A Canadian man and his American wife who were kidnapped by Taliban allies in 2012 plead for their lives in a video that appeared Tuesday on the social media site Telegram.
In the undated video, Joshua Boyle and Caitlan Coleman plead for help from their governments to stop the Afghan government from executing Taliban-linked prisoners. Anas Haqqani, son of Haqqani network founder Jalaluddin Haqqani, may be among those the Afghan government plans to execute, Agence France Presse reports.
The couple is believed to be held captive by the Haqqani network, which is active in the highlands between Pakistan and Afghanistan.
"Our captors are afraid of their own mortality approaching and are saying that they will take reprisals on our family – they will execute us, women and children included – if the policies of the Afghan government are not overturned," Boyle said in the video. "Either by the Afghan government or Canada, somehow."

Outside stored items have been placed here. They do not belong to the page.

Definition Increment := increment.

Definition IncrementWithID (add : K → AddResult) (id : string) (key : K) (c : Counter) : option Step :=
  '(c, calls, ref, err) ← increment add key c;
  if err : bool then Some (c, calls, ref, true)
  else
    ids ← idMap c;
    Some ({| refCountMap := refCountMap c; idMap := Some (<[id := default [] (ids !! id) ++ [key]]> ids) |}, calls, ref, false).

Definition decrement (remove : K → bool) (key : K) (c : Counter) : option Step :=
  match lookup_nil (refCountMap c) key with
  | None => Some (c, [], {| Count := 0; Out := zero |}, false)
  | Some ref =>
      if Count ref =? 1 then
        if remove key
        then Some ({| refCountMap := delete key <$> refCountMap c; idMap := idMap c |}, [CallRemove key (Out ref) true], ref, false)
        else Some (c, [CallRemove key (Out ref) false], ref, true)
      else
        let ref := {| Count := Count ref - 1; Out := Out ref |} in
        c ← set_ref c key ref; Some (c, [], ref, false)
  end.

Definition Decrement := decrement.

(** The keys of an identifier one after the other; the answers of the remove
    function go by the position in the list. *)
Fixpoint decrement_each (remove : nat → K → bool) (keys : list K) (c : Counter) : option (Counter * list Call * bool) :=
  match keys with
  | [] => Some (c, [], false)
  | key :: keys' =>
      '(c, calls, _, err) ← decrement (remove (length keys')) key c;
      '(c, calls', err') ← decrement_each remove keys' c;
      Some (c, calls ++ calls', (err || err'))
  end.

Definition DecrementWithID (remove : nat → K → bool) (id : string) (c : Counter) : option (Counter * list Call * bool) :=
  '(c, calls, err) ← decrement_each remove (default [] (lookup_nil (idMap c) id)) c;
  Some ({| refCountMap := refCountMap c; idMap := delete id <$> idMap c |}, calls, err).

Definition Flush (remove : K → bool) (seed : nat) (c : Counter) : Counter * list Call * bool :=
  let calls := (λ kv : K * Ref, CallRemove kv.1 (Out kv.2) (remove kv.1)) <$> range_list seed (default ∅ (refCountMap c)) in
  ({| refCountMap := (λ _, ∅) <$> refCountMap c; idMap := (λ _, ∅) <$> idMap c |}, calls,
   existsb (λ call, match call with CallRemove _ _ ok => negb ok | _ => false end) calls).

Definition Clear (c : Counter) : Counter :=
  {| refCountMap := (λ _, ∅) <$> refCountMap c; idMap := (λ _, ∅) <$> idMap c |}.

Definition LoadData (existingCounter c : Counter) : Counter := existingCounter.

Definition Get (key : K) (c : Counter) : option Ref := lookup_nil (refCountMap c) key.

(** The keys that are applied again. *)
Definition ReapplyMatching (pred : O → bool) (c : Counter) : gset K :=
  dom (filter (λ kv : K * Ref, pred (Out kv.2) = true) (default ∅ (refCountMap c))).

(** The object between [MarshalJSON] and [UnmarshalJSON]; a missing or null
    map is [None]. *)
Record CounterJSON := { js_refCountMap : option (gmap K Ref); js_idMap : option (gmap string (list K)) }.

Definition MarshalJSON (c : Counter) : CounterJSON := {| js_refCountMap := refCountMap c; js_idMap := idMap c |}.

Definition UnmarshalJSON (temp : CounterJSON) : Counter :=
  {| refCountMap := js_refCountMap temp; idMap := js_idMap temp |}.

(** ** The system *)

Definition apply_call (w : gmap K O) (call : Call) : gmap K O :=
  match call with
  | CallAdd key (Added out) => <[key := out]> w
  | CallRemove key _ true => delete key w
  | _ => w
  end.

Inductive Op :=
| OpIncrement (add : K → AddResult) (key : K)
| OpIncrementWithID (add : K → AddResult) (id : string) (key : K)
| OpDecrement (remove : K → bool) (key : K)
| OpDecrementWithID (remove : nat → K → bool) (id : string)
| OpFlush (remove : K → bool) (seed : nat).

Definition exec (op : Op) (c : Counter) : option (Counter * list Call) :=
  match op with
  | OpIncrement add key => '(c, calls, _, _) ← Increment add key c; Some (c, calls)
  | OpIncrementWithID add id key => '(c, calls, _, _) ← IncrementWithID add id key c; Some (c, calls)
  | OpDecrement remove key => '(c, calls, _, _) ← Decrement remove key c; Some (c, calls)
  | OpDecrementWithID remove id => '(c, calls, _) ← DecrementWithID remove id c; Some (c, calls)
  | OpFlush remove seed => let '(c, calls, _) := Flush remove seed c in Some (c, calls)
  end.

A visibly frightened Boyle called on the United States and Canada to change the Afghan government's policies to spare their captors from possible future execution.
Coleman likewise said that their captors plan to kill her and her family unless their demands are met.
An Afghan Taliban member told The Daily Beast that Boyle, Coleman, and their two children are in good health and are being held in a place where they can move around and exercise.
U.S. officials say they are working to free the family, particularly with help from the Pakistani government, whose military intelligence services, the ISI, has ties with the Haqqani network.
The Haqqani network may be trying to secure a prisoner swap similar to the Sgt. Bowe Bergdahl case, a senior source in the Taliban's Qatar office told The Daily Beast.
This isn't the first hostage video involving Boyle and Coleman. Two videos appeared in 2014 in which they asked for U.S. help in securing their release. Those videos were released around the time Bergdahl was freed.
Coleman's parents released a video in late June pleading with her captors for her family's safe release.
Another American is believed to be held by the Haqqani network, but the person's identity has not been made public.